Albion Tourgee is one Ohio writer who deserves to be better known. Tourgee was a novelist, lawyer, soldier, and judge who made much of his life’s work the advancement of black Americans. Tourgee went south after the Civil War and was one of the much-disparaged “carpetbagger” Northerners who were part of the Reconstruction effort. He is best remembered for his novel A Fool’s Errand, which details the life of a former Union officer and
his family in the Reconstruction south. Tourgee will be the subject of future posts, but on this occasion I would just like to take note of his military career, as Tourgee was one of only a handful of American authors of note who served in the war.
Tourgee, who was born in Williamsfield, Ohio in Ashland County, first joined a company of dragoons formed by a mathematics professor at the University of Rochester in New York. He was later transferred to the 27th New York Volunteers. Tourgee was at the First Battle of Bull Run and was struck in the back by a gun carriage wheel, causing a serious back injury that kept him bedridden for months and plagued him the rest of his life. Granted an honorable discharge, he returned home to Ohio to study law.

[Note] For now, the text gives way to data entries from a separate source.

(** * X402 demo: the on-chain billing ledger and the gateway's request check

    A shallow embedding of

    - [contracts/X402Billing.sol]: the prepayment / usage / revenue ledger
      (registerApi, updateApiConfig, prepay, reportUsage, settleUsage,
      withdrawProviderRevenue), and
    - [backend/server.js]: [verifySignedRequest], the EIP-712 request check
      run by the gateway before it meters a call,

    followed by the properties of the two that the specification states. *)

From stdpp Require Import gmap strings list.
From Stdlib Require Import ZArith Lia QArith Qround Ascii.

Open Scope Z_scope.

(** ** Solidity value types

    [address], [bytes32] and [uint256] are all carried by [Z]; the ABI
    decoder only ever hands well-ranged values to a function, and every
    arithmetic operation of the contract is checked (pragma ^0.8.20), so the
    upper bound appears exactly where the compiler inserts an overflow
    check. *)

Abbreviation address := Z (only parsing).
Abbreviation bytes32 := Z (only parsing).
Abbreviation uint256 := Z (only parsing).

Definition MAX_UINT256 : Z := 2 ^ 256 - 1.

(** [struct ApiConfig] *)
Module ApiConfig.
Record t := mk {
  provider : address;
  paymentToken : address;
  pricePerUnit : uint256;
  metadataURI : string;
  active : bool
}.

(** The value an unwritten mapping slot reads as. *)
Definition zero : t := mk 0 0 0 "" false.

Definition set_provider (v : address) (c : t) : t :=
  mk v (paymentToken c) (pricePerUnit c) (metadataURI c) (active c).
Definition set_paymentToken (v : address) (c : t) : t :=
  mk (provider c) v (pricePerUnit c) (metadataURI c) (active c).
Definition set_pricePerUnit (v : uint256) (c : t) : t :=
  mk (provider c) (paymentToken c) v (metadataURI c) (active c).
Definition set_metadataURI (v : string) (c : t) : t :=
  mk (provider c) (paymentToken c) (pricePerUnit c) v (active c).
Definition set_active (v : bool) (c : t) : t :=
  mk (provider c) (paymentToken c) (pricePerUnit c) (metadataURI c) v.
End ApiConfig.

(** [enum UsageStatus { None, Reported, Settled }] *)
Module UsageStatus.
Inductive t := None | Reported | Settled.

Definition eqb (a b : t) : bool :=
  match a, b with
  | None, None | Reported, Reported | Settled, Settled => true
  | _, _ => false
  end.

(** Position of a status on the line None, Reported, Settled. *)
Definition rank (a : t) : nat :=
  match a with None => 0 | Reported => 1 | Settled => 2 end.
End UsageStatus.

(** [struct UsageRecord] *)
Module UsageRecord.
Record t := mk {
  apiId : bytes32;
  consumer : address;
  units : uint256;
  pricePerUnitSnapshot : uint256;
  paymentToken : address;
  status : UsageStatus.t;
  offchainRef : string
}.

Definition zero : t := mk 0 0 0 0 0 UsageStatus.None "".

Definition set_apiId (v : bytes32) (r : t) : t :=
  mk v (consumer r) (units r) (pricePerUnitSnapshot r) (paymentToken r)
     (status r) (offchainRef r).
Definition set_consumer (v : address) (r : t) : t :=
  mk (apiId r) v (units r) (pricePerUnitSnapshot r) (paymentToken r)
     (status r) (offchainRef r).
Definition set_units (v : uint256) (r : t) : t :=
  mk (apiId r) (consumer r) v (pricePerUnitSnapshot r) (paymentToken r)
     (status r) (offchainRef r).
Definition set_pricePerUnitSnapshot (v : uint256) (r : t) : t :=
  mk (apiId r) (consumer r) (units r) v (paymentToken r)
     (status r) (offchainRef r).
Definition set_paymentToken (v : address) (r : t) : t :=
  mk (apiId r) (consumer r) (units r) (pricePerUnitSnapshot r) v
     (status r) (offchainRef r).
Definition set_status (v : UsageStatus.t) (r : t) : t :=
  mk (apiId r) (consumer r) (units r) (pricePerUnitSnapshot r)
     (paymentToken r) v (offchainRef r).
Definition set_offchainRef (v : string) (r : t) : t :=
  mk (apiId r) (consumer r) (units r) (pricePerUnitSnapshot r)
     (paymentToken r) (status r) v.
End UsageRecord.

(** The events of the contract, with the arguments in declaration order. *)
Inductive Event :=
| ApiRegistered (apiId : bytes32) (provider paymentToken : address)
                (pricePerUnit : uint256) (metadataURI : string)
| ApiConfigUpdated (apiId : bytes32) (provider : address)
                   (pricePerUnit : uint256) (metadataURI : string) (active : bool)
| UsagePrepaid (apiId : bytes32) (payer consumer : address)
               (units amount : uint256) (paymentToken : address)
| UsageReported (apiId usageId : bytes32) (consumer : address)
                (units : uint256) (reporter : address) (offchainRef : string)
| UsageSettled (apiId usageId : bytes32) (provider : address)
               (units amount : uint256) (paymentToken : address)
| ProviderWithdraw (apiId : bytes32) (provider : address)
                   (amount : uint256) (paymentToken : address).

(** The four storage mappings. A Solidity mapping is total: a key that was
    never written reads as the zero value, which the getters below spell
    out. *)
Record Storage := mkStorage {
  _apis : gmap Z ApiConfig.t;
  _prepaidUnits : gmap (Z * Z) Z;
  _providerBalances : gmap Z Z;
  _usageRecords : gmap Z UsageRecord.t
}.

Definition empty_storage : Storage := mkStorage ∅ ∅ ∅ ∅.

(** ** The external token

    [interface IERC20]: the contract only knows the payment token through
    this interface. [T] is the state of all token contracts; a call either
    returns a boolean together with the tokens' new state, or reverts. The
    first argument is the token contract called, the second the caller (the
    token's [msg.sender]). A token does not call back into the ledger. *)
Inductive CallResult (T : Type) :=
| Returned (b : bool) (t : T)
| CallReverted.
Arguments Returned {T} b t.
Arguments CallReverted {T}.

Class IERC20 (T : Type) := {
  transferFrom : address -> address -> address -> address -> uint256 -> T -> CallResult T;
  transfer : address -> address -> address -> uint256 -> T -> CallResult T;
  balanceOf : address -> address -> T -> uint256
}.

(** Transaction context: [msg.sender], [block.timestamp], [block.number]. *)
Record Env := mkEnv {
  msg_sender : address;
  block_timestamp : uint256;
  block_number : uint256
}.

(** Why a call stopped: a failed [require] with its reason string, a
    compiler-inserted panic (0x11 is arithmetic overflow), or a revert
    bubbling up from the token. *)
Inductive Failure :=
| Error (reason : string)
| Panic (code : Z)
| Bubbled.

(** Outcome of a whole transaction. *)
Inductive Outcome (A : Type) :=
| Success (a : A)
| Reverted (f : Failure).
Arguments Success {A} a.
Arguments Reverted {A} f.

(** [abi.encodePacked] pieces: a big-endian integer on [n] bytes. *)
Definition byte_of_Z (z : Z) : Byte.byte :=
  default Byte.x00 (Byte.of_N (Z.to_N (z mod 256))).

Tourgee strengthened as the months passed, and he wanted to return to the service. By July of 1862 Tourgee had recovered sufficiently to join Company G of the 105th Ohio Volunteers and received a first lieutenant’s commission. Tourgee and his unit were in Kentucky from July through October of 1862, and he fought in the Battle of Perryville, Kentucky on October 8, 1862. Tourgee was once again injured, this time by a bullet wound to his hip, and he spent the rest of October and November in a hospital in Danville, Kentucky. He then rejoined his company, which was busy chasing Confederate General John Hunt Morgan, and Tourgee was captured by Morgan and his men near Murfreesboro, Tennessee in January of 1863.
He spent the next few months in a series of Confederate prisons, including the infamous Libby Prison in Virginia. Despite the harshness of prison life, Tourgee was still able to feed his mind, reading Cervantes and Thomas Carlyle.

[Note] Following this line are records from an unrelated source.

(** The shape of a step as the workflow pushes it: an error step has a
    message and no data, any other step has data and no message, and the
    data of a skipped step is a record with the one property [reason]. *)
Definition stepShape (s : ProvisioningStep) : bool :=
  match status s, data s, error s with
  | error_status, None, Some _ => true
  | ok_status, Some _, None => true
  | skipped_status, Some (JObj [(k, JStr _)]), None => str_eqb k (lit "reason")
  | _, _, _ => false
  end.

(** The message of the error the [findTool] of the integration tests
    throws (tests, line 242). *)
Definition oteNotFoundMessage (nm : jsstring) : jsstring :=
  lit "Tool " ++ nm ++ lit " not found in toolset".

(** The [findTool] helper of the integration tests (tests, lines
    240-244), on tools of the shape [ExternalBoundTool] mirrors. *)
Definition findToolOte {World} (tools : list (ExternalBoundTool World))
    (nm : jsstring) : M World (ExternalBoundTool World) :=
  match find (fun t => str_eqb (name t) nm) tools with
  | Some tool => ret tool
  | None => throw (ErrorInstance (oteNotFoundMessage nm))
  end.

(** The one event an attempt appends to the trace: the call under the
    looked-up name, or the [throw] of [findTool]. *)
Inductive attempt_event (nm : jsstring) (args : JsonMap)
  : reply -> event -> Prop :=
| attempt_called r : attempt_event nm args r (EvCall nm args r)
| attempt_missing :
    attempt_event nm args (rejects (ErrorInstance (notFoundMessage nm)))
                  (EvThrow (ErrorInstance (notFoundMessage nm))).

(* ================================================================== *)
(** ** Fixtures: the mocks of [tests/provisioning.test.ts] *)
(* ================================================================== *)

Module Fixtures.

(** The mock world counts the remote calls made so far. *)
Definition World := nat.

(** A stand-in for [Number::toString]; no fixture throws a number. *)
Definition numberToString (n : number) : jsstring := lit "<number>".

(** [mockTool(name, result)] *)
Definition mockTool (nm : jsstring) (result : jsval) : ExternalBoundTool World :=
  {| name := nm; run := fun _ w => (fulfils result, S w) |}.

(** A tool whose [run] throws [new Error(msg)]. *)
Definition failingTool (nm : jsstring) (msg : jsstring) : ExternalBoundTool World :=
  {| name := nm; run := fun _ w => (rejects (ErrorInstance msg), S w) |}.

(** [baseParams()] *)
Definition baseParams : ProvisionDomainHostingParams :=
  {| domain := lit "example.com";
     nameservers := [lit "ns1.hosting.de"; lit "ns2.hosting.de"];
     serverIp := lit "1.2.3.4";
     clientName := lit "Acme Corp";
     clientEmail := lit "admin@acme.com";
     createMail := None; createDb := None; serverId := None;
     registrationPeriod := None; contacts := None;
     skipRegistration := None |}.

Definition withDomain (d : jsstring) (p : ProvisionDomainHostingParams) :=
  {| domain := d; nameservers := nameservers p; serverIp := serverIp p;
     clientName := clientName p; clientEmail := clientEmail p;
     createMail := createMail p; createDb := createDb p;
     serverId := serverId p; registrationPeriod := registrationPeriod p;
     contacts := contacts p; skipRegistration := skipRegistration p |}.

Definition withNameservers (ns : list jsstring) (p : ProvisionDomainHostingParams) :=
  {| domain := domain p; nameservers := ns; serverIp := serverIp p;
     clientName := clientName p; clientEmail := clientEmail p;
     createMail := createMail p; createDb := createDb p;
     serverId := serverId p; registrationPeriod := registrationPeriod p;
     contacts := contacts p; skipRegistration := skipRegistration p |}.

Definition withSkipRegistration (b : bool) (p : ProvisionDomainHostingParams) :=
  {| domain := domain p; nameservers := nameservers p; serverIp := serverIp p;
     clientName := clientName p; clientEmail := clientEmail p;
     createMail := createMail p; createDb := createDb p;
     serverId := serverId p; registrationPeriod := registrationPeriod p;
     contacts := contacts p; skipRegistration := Some b |}.

(** The check result [[{ domain, avail }]]. *)
Definition checkResult (d : jsstring) (avail : bool) : jsval :=
  JArr [JObj [(lit "domain", JStr d); (lit "avail", JBool avail)]].

Definition checkTool (avail : bool) : ExternalBoundTool World :=
  mockTool (lit "inwx_domain_check") (checkResult (lit "example.com") avail).

Definition registerTool : ExternalBoundTool World :=
  mockTool (lit "inwx_domain_register")
           (JObj [(lit "domain", JStr (lit "example.com"))]).

Definition nameserverTool : ExternalBoundTool World :=
  mockTool (lit "inwx_nameserver_set") (JObj []).

(** [inwxToolset()] *)
Definition inwxToolset : list (ExternalBoundTool World) :=
  [checkTool true; registerTool; nameserverTool].

(** [inwxToolset({ inwx_domain_check: ... avail: false })] *)
Definition inwxToolsetTaken : list (ExternalBoundTool World) :=
  [checkTool false; registerTool; nameserverTool].

(** [ispToolset()] *)
Definition ispToolset : list (ExternalBoundTool World) :=
  [mockTool (lit "isp_provision_site")
            (JObj [(lit "ok", JBool true);
                   (lit "domain", JStr (lit "example.com"))])].

(** One run of the workflow from a world in which nothing was called. *)
Definition provision (inwxTools ispTools : list (ExternalBoundTool World))
    (params : ProvisionDomainHostingParams) :=
  provisionDomainWithHosting numberToString inwxTools ispTools params (init 0).

(** What the tests inspect of a run: [ok], the outline of the ledger,
    the error messages, [created], and the number of remote calls. *)
Definition digest (r : completion ProvisioningResult * State World) :=
  match r with
  | (Returns res, st) =>
      Some (ok res, outline (steps res),
            map (@error) (steps res), created res, world st)
  | (Throws _, _) | (Hangs, _) => None
  end.

Definition allCreated (r : jsval) : Created :=
  {| domainRegistered := Some true; nameserversConfigured := Some true;
     hostingProvisioned := Some true; ispProvisionResult := Some r |}.

Definition ispResult : jsval :=
  JObj [(lit "ok", JBool true); (lit "domain", JStr (lit "example.com"))].

Definition skipParams : ProvisionDomainHostingParams :=
  withSkipRegistration true baseParams.

Definition blankParams : ProvisionDomainHostingParams :=
  withDomain (lit "  ") baseParams.


(** A second registrar tool set that answers like [inwxToolset]: the
    tools come in another order, next to one the workflow never asks
    for, and touch the world differently. *)
Definition inwxToolsetB : list (ExternalBoundTool World) :=
  [nameserverTool;
   mockTool (lit "inwx_domain_list") (JObj []);
   {| name := lit "inwx_domain_register";
      run := fun _ w =>
        (fulfils (JObj [(lit "domain", JStr (lit "example.com"))]),
         (w + 10)%nat) |};
   checkTool true].

Definition readOnlyPolicy : PermissionPolicy :=
  {| readOnly := true; allowedOperations := [] |}.

Definition accountOnlyPolicy : PermissionPolicy :=
  {| readOnly := false; allowedOperations := [lit "inwx_account_info"] |}.

End Fixtures.

(** Further mocks, for the behaviour beyond the tested scenarios. *)
Module MoreFixtures.
Import Fixtures.

(** The literal [2]. *)
Definition number_two : number := S754_finite false 4503599627370496 (-51).

(** The registrar tool set whose registration fails for lack of funds. *)
Definition inwxRegisterFails : list (ExternalBoundTool World) :=
  [checkTool true;
   failingTool (lit "inwx_domain_register") (lit "Insufficient balance");
   nameserverTool].

(** [baseParams({ nameservers: [] })] *)
Definition noNameserverParams : ProvisionDomainHostingParams :=
  withNameservers [] baseParams.

(** [baseParams({ createMail: false, createDb: false, serverId: 2 })] *)
Definition hostingParams : ProvisionDomainHostingParams :=
  {| domain := domain baseParams; nameservers := nameservers baseParams;
     serverIp := serverIp baseParams; clientName := clientName baseParams;
     clientEmail := clientEmail baseParams;
     createMail := Some false; createDb := Some false;
     serverId := Some number_two;
     registrationPeriod := None; contacts := None;
     skipRegistration := None |}.

(** A check tool that answers with a bare record whose [avail] is the
    string ["false"]. *)
Definition checkRecord : jsval :=
  JObj [(lit "domain", JStr (lit "example.com"));
        (lit "avail", JStr (lit "false"))].

Definition inwxAvailAsString : list (ExternalBoundTool World) :=
  [mockTool (lit "inwx_domain_check") checkRecord;
   registerTool; nameserverTool].

(** [baseParams({ domain: "  example.com " })] *)
Definition paddedParams : ProvisionDomainHostingParams :=
  withDomain (lit "  example.com ") baseParams.

(** A tool whose [run] throws a value that is not an [Error]. *)
Definition throwingTool (nm : jsstring) (v : jsval) : ExternalBoundTool World :=
  {| name := nm; run := fun _ w => (rejects (ThrownValue v), S w) |}.

(** The object [{ toString: 1 }], which [String] cannot convert. *)
Definition noString : jsval := JObj [(lit "toString", JNum number_one)].

(** A tool whose promise never settles. *)
Definition pendingTool (nm : jsstring) : ExternalBoundTool World :=
  {| name := nm; run := fun _ w => (pends, S w) |}.

(** A register tool that succeeds and leaves [items] in the nameserver
    array it was handed. *)
Definition registerToolLeaving (items : list jsval) : ExternalBoundTool World :=
  {| name := lit "inwx_domain_register";
     run := fun _ w =>
       ({| settledAs := Fulfilled (JObj [(lit "domain", JStr (lit "example.com"))]);
           nsLeft := Some items |}, S w) |}.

After several months confinement he was released and returned north. (It was not uncommon in the early years of the war to have paroles and prisoner exchanges. This changed as the war went on, in part contributing to the overcrowding and misery at places such as Andersonville). Not long after his return to Ohio, Tourgee married Emma Doiska Kilbourne on May 14, 1863 in Columbus. But by late May Tourgee was headed back to the front, noting in his journal on May 25 that “To-day I left for the war again.” He rejoined his company as they readied for the Chattanooga campaign. Tourgee saw his last action of the war at the Battle of Chickamauga in September of 1863. Recurrent back problems led to his being discharged from the service.

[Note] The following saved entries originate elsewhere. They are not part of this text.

(** * HeroGraphQLClient (testhero.py): a shallow embedding and its properties

    The program is one Python class: a static credential loader [read], the
    constructor [__init__], and two request methods, [execute_query] and
    [execute_mutation].  Python objects live in a store, the methods are
    computations in a small reader/state/exception monad, and the two
    libraries the class calls (the file system behind [open] and the HTTP
    transport behind [requests.post]) are parameters of the environment. *)

From Stdlib Require Import Strings.String Strings.Ascii.
From stdpp Require Import gmap list fin_maps.

Local Open Scope N_scope.

(** ** Python strings *)

(** A Python [str] is a sequence of Unicode code points, not of bytes:
    [strip] removes white space beyond ASCII. *)
Definition char := N.
Definition str := list char.

(** The code points of a literal. *)
Definition lit (s : string) : str := N_of_ascii <$> list_ascii_of_string s.

Definition newline : char := 10.

(** What [str.strip()] removes: the code points on which CPython's
    [Py_UNICODE_ISSPACE] answers true. *)
Definition is_space (c : char) : bool :=
  ((9 <=? c) && (c <=? 13)) || ((28 <=? c) && (c <=? 32))
  || (c =? 133) || (c =? 160) || (c =? 5760)
  || ((8192 <=? c) && (c <=? 8202))
  || (c =? 8232) || (c =? 8233) || (c =? 8239) || (c =? 8287) || (c =? 12288).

Tourgee later tried to rejoin once again, hoping to obtain an officer’s commission in a black regiment, but the war ended. Tourgee would go on to become an editor, a lawyer, a judge, U.S. counsel to Bourdeaux, France, and the author of 23 books. One of those would be a history of old comrades: The Story of a Thousand, Being a History of the Service of the 105th Ohio Volunteer Infantry, in the War for the Union from August 21, 1862 to June 6, 1865.
Albion Tourgee died in Bourdeaux, France on May 21, 1905 at the age of 67. His ashes were interred at the Mayville Cemetery in Mayville, New York.